## What the task asks:
Copy, exactly and without additions, every line in the records below from the one holding "(* ===== verification/RunLedger.v ===== *)" through the one holding "Definition advance_row (row", both ends included.

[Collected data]

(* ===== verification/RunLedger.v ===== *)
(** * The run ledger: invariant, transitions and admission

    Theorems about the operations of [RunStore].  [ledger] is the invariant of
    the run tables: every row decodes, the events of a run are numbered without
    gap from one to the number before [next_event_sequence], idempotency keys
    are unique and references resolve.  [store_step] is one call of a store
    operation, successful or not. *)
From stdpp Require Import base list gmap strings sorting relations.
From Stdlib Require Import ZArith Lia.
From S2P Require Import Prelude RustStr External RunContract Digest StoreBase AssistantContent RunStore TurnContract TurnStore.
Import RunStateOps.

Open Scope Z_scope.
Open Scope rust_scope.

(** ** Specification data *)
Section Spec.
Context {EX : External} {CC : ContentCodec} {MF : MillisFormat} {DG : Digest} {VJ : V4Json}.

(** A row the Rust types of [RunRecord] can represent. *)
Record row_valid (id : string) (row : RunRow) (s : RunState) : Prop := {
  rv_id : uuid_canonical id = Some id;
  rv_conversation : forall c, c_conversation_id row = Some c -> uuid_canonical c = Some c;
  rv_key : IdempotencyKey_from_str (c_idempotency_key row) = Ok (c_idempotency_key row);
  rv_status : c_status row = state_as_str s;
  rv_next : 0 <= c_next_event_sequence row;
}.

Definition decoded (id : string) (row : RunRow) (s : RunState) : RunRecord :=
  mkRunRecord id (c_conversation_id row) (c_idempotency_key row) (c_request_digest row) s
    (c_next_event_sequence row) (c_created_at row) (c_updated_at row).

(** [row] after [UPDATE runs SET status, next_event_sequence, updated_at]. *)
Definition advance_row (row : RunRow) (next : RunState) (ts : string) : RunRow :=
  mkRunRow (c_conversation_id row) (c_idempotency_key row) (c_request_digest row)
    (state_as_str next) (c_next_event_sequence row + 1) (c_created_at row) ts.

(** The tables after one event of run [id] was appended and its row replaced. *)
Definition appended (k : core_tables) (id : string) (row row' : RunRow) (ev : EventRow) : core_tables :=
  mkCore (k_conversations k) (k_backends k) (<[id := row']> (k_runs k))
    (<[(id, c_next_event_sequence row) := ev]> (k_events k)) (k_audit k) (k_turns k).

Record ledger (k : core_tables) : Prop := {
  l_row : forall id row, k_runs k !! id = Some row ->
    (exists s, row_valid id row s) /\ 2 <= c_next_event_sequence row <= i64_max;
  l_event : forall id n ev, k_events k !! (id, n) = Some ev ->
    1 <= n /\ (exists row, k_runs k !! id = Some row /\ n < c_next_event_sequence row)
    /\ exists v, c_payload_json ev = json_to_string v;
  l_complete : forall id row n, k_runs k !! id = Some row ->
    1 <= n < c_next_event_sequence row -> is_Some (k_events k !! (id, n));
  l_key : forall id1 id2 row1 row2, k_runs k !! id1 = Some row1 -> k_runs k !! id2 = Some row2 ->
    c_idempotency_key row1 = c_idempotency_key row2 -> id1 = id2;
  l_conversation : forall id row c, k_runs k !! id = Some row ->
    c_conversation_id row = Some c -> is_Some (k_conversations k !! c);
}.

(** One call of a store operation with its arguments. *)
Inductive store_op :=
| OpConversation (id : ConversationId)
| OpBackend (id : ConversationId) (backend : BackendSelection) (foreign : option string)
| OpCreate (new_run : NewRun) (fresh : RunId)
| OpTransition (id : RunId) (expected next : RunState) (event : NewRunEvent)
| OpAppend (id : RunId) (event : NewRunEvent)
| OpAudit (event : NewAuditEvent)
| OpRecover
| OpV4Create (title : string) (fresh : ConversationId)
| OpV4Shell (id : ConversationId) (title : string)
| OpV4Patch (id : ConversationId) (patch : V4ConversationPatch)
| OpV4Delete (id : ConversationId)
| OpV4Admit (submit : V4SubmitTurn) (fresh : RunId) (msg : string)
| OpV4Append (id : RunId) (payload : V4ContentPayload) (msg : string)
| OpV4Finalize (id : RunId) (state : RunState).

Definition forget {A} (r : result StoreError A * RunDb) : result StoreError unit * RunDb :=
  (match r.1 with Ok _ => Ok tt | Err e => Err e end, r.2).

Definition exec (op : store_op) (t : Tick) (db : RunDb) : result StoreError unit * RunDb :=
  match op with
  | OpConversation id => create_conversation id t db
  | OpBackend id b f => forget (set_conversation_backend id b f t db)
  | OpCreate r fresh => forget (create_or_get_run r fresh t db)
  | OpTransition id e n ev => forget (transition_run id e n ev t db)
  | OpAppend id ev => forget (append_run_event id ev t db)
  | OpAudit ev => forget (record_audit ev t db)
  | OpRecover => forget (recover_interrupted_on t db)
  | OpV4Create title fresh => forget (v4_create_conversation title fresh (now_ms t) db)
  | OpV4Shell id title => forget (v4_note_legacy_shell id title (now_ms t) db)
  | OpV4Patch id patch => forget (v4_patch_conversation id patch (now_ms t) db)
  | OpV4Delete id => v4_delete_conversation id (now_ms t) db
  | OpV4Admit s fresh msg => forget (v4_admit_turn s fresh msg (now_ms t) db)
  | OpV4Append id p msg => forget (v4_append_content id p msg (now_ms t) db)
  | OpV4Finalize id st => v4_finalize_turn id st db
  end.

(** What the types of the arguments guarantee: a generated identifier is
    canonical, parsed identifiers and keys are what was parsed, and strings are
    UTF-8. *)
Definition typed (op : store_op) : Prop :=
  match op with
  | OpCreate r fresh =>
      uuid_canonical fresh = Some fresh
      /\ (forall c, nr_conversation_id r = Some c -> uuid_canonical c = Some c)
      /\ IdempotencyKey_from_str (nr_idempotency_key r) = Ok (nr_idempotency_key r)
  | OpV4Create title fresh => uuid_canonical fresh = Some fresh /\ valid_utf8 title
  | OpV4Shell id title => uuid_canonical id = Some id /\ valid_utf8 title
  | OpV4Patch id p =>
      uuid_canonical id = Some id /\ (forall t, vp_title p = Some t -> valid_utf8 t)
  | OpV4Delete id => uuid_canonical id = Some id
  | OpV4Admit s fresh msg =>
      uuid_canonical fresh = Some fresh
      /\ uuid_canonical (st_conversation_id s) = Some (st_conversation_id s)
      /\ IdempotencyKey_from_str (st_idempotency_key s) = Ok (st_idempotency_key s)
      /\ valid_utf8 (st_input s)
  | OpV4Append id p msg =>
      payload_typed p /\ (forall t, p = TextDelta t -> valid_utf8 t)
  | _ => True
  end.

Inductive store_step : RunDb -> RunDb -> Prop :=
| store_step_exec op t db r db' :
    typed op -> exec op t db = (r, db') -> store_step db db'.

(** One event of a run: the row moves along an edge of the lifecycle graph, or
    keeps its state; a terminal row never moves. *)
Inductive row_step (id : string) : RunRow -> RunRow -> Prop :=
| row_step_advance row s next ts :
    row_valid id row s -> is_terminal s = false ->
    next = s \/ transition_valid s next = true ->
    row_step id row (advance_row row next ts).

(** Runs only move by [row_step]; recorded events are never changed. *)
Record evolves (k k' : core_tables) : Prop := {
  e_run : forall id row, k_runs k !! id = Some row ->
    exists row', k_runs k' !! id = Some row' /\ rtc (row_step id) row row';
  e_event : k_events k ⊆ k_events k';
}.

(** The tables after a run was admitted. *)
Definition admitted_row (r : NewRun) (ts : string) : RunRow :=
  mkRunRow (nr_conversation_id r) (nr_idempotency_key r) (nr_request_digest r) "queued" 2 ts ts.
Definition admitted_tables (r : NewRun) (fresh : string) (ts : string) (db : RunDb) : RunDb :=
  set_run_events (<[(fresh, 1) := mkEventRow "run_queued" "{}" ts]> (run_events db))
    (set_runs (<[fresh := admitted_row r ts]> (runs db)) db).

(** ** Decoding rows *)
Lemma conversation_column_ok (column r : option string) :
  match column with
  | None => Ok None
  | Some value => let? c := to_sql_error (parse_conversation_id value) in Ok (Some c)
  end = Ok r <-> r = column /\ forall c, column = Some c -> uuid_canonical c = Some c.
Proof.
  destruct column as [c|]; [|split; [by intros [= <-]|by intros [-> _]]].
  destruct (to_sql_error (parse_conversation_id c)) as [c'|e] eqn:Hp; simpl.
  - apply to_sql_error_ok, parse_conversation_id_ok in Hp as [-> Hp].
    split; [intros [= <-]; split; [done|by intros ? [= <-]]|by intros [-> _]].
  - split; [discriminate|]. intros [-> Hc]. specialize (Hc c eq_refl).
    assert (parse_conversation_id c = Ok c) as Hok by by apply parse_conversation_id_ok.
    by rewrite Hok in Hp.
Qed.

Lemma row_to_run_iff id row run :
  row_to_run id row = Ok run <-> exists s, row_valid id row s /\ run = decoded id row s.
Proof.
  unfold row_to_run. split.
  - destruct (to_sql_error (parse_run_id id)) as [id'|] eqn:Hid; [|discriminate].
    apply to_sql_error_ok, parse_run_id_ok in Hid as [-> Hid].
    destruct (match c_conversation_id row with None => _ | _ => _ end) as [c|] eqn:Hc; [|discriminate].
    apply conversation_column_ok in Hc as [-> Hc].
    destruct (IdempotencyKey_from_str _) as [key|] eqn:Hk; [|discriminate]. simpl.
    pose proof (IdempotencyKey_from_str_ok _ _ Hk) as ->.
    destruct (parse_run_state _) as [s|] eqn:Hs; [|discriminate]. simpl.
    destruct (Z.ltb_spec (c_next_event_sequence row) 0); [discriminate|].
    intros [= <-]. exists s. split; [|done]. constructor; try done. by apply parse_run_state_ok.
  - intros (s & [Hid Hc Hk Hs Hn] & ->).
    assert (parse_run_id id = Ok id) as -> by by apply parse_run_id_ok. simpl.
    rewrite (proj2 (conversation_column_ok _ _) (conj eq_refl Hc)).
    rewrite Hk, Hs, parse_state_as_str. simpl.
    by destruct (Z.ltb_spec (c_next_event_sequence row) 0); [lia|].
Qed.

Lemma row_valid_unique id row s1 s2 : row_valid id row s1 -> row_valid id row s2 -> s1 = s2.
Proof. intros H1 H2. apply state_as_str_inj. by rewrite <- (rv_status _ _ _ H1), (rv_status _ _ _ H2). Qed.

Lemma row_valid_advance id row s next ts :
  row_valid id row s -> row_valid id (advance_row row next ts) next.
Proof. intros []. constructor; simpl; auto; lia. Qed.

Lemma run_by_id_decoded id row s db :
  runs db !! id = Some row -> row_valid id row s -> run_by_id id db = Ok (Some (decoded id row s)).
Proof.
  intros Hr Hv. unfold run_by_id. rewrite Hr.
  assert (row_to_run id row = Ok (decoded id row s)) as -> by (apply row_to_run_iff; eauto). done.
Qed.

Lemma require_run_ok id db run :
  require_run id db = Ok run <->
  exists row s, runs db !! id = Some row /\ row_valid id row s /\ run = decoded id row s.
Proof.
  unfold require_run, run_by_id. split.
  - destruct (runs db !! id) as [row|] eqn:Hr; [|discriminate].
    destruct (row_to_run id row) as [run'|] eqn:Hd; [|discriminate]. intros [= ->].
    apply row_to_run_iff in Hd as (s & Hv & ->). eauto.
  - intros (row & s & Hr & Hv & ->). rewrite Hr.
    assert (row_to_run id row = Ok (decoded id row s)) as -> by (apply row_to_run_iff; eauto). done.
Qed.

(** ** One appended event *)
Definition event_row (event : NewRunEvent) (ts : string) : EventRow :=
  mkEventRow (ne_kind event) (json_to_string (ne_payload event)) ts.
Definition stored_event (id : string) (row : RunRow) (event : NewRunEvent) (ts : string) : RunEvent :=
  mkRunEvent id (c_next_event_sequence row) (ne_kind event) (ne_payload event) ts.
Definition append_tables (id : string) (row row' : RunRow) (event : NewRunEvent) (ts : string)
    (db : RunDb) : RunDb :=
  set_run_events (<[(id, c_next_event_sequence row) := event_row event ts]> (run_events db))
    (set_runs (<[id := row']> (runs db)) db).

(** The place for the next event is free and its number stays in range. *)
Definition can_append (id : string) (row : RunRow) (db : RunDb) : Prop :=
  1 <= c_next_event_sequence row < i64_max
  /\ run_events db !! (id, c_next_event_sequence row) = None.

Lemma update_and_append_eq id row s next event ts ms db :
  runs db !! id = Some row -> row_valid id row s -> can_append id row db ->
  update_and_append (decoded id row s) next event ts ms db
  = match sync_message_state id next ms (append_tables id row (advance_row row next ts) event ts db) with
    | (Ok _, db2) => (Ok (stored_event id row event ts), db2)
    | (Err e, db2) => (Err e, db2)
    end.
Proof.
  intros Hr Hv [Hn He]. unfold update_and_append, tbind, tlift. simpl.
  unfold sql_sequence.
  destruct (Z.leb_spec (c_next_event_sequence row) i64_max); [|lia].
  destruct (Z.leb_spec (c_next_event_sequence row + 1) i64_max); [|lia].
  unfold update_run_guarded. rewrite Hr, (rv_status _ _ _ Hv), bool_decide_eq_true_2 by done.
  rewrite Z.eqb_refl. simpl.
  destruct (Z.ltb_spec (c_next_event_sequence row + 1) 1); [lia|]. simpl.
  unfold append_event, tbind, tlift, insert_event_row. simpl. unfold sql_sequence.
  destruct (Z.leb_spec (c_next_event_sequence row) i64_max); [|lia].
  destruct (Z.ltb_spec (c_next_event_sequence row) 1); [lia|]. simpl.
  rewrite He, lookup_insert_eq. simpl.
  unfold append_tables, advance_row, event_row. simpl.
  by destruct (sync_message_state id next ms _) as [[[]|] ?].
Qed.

---

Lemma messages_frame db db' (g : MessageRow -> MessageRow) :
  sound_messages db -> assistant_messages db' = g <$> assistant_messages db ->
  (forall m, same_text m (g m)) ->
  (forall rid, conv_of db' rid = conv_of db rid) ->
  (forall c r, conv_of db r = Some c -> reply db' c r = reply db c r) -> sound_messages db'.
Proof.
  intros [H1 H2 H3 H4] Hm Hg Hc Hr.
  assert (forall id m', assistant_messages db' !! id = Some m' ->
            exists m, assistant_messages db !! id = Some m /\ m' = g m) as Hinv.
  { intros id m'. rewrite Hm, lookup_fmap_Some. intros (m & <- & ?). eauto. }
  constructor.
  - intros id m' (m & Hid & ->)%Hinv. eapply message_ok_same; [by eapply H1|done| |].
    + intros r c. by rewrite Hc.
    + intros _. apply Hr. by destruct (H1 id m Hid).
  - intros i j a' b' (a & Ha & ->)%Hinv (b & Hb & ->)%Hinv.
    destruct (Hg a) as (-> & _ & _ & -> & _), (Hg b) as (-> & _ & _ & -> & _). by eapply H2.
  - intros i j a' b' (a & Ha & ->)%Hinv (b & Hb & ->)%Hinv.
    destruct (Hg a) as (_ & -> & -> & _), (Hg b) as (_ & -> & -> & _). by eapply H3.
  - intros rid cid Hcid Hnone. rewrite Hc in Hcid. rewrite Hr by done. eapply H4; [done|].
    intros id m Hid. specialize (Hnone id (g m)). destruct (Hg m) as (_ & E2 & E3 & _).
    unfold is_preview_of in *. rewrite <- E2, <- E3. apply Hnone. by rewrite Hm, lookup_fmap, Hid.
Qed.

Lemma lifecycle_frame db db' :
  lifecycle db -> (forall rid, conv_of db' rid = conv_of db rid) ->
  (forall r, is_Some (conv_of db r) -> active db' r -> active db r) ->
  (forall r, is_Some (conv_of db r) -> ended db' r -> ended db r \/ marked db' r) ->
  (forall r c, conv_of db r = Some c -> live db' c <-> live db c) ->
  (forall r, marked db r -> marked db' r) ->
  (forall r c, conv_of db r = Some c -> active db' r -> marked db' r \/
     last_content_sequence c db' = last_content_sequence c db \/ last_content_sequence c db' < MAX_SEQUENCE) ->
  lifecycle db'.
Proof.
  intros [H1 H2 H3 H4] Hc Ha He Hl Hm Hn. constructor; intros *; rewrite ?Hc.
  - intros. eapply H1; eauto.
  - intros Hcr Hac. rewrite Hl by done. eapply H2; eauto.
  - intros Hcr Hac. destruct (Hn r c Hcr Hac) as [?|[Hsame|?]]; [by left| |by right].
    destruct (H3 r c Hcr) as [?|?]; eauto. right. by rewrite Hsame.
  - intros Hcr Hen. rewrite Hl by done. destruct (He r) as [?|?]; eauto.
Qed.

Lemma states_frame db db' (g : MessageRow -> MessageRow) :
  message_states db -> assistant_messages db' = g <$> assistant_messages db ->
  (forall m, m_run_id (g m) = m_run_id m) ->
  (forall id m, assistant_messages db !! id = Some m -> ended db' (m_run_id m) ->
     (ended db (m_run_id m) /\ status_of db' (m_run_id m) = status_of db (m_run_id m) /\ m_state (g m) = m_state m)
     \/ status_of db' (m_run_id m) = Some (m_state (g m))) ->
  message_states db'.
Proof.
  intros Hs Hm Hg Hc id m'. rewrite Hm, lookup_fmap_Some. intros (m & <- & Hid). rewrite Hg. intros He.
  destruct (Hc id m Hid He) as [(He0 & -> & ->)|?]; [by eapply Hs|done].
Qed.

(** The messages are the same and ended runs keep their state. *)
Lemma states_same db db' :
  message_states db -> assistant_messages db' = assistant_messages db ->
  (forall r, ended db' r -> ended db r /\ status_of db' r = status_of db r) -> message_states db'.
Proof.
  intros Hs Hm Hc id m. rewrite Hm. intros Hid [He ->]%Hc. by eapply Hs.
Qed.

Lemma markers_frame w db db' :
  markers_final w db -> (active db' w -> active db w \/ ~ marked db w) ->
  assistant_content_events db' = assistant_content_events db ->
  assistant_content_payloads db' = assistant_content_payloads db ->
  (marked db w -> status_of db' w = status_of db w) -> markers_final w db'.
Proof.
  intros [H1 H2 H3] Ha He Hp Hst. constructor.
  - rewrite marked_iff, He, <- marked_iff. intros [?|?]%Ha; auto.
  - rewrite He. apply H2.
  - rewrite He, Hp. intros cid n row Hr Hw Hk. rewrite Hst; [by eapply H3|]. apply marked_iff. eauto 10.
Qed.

## Task output:
(* ===== verification/RunLedger.v ===== *)
(** * The run ledger: invariant, transitions and admission

    Theorems about the operations of [RunStore].  [ledger] is the invariant of
    the run tables: every row decodes, the events of a run are numbered without
    gap from one to the number before [next_event_sequence], idempotency keys
    are unique and references resolve.  [store_step] is one call of a store
    operation, successful or not. *)
From stdpp Require Import base list gmap strings sorting relations.
From Stdlib Require Import ZArith Lia.
From S2P Require Import Prelude RustStr External RunContract Digest StoreBase AssistantContent RunStore TurnContract TurnStore.
Import RunStateOps.

Open Scope Z_scope.
Open Scope rust_scope.

(** ** Specification data *)
Section Spec.
Context {EX : External} {CC : ContentCodec} {MF : MillisFormat} {DG : Digest} {VJ : V4Json}.

(** A row the Rust types of [RunRecord] can represent. *)
Record row_valid (id : string) (row : RunRow) (s : RunState) : Prop := {
  rv_id : uuid_canonical id = Some id;
  rv_conversation : forall c, c_conversation_id row = Some c -> uuid_canonical c = Some c;
  rv_key : IdempotencyKey_from_str (c_idempotency_key row) = Ok (c_idempotency_key row);
  rv_status : c_status row = state_as_str s;
  rv_next : 0 <= c_next_event_sequence row;
}.

Definition decoded (id : string) (row : RunRow) (s : RunState) : RunRecord :=
  mkRunRecord id (c_conversation_id row) (c_idempotency_key row) (c_request_digest row) s
    (c_next_event_sequence row) (c_created_at row) (c_updated_at row).

(** [row] after [UPDATE runs SET status, next_event_sequence, updated_at]. *)
Definition advance_row (row : RunRow) (next : RunState) (ts : string) : RunRow :=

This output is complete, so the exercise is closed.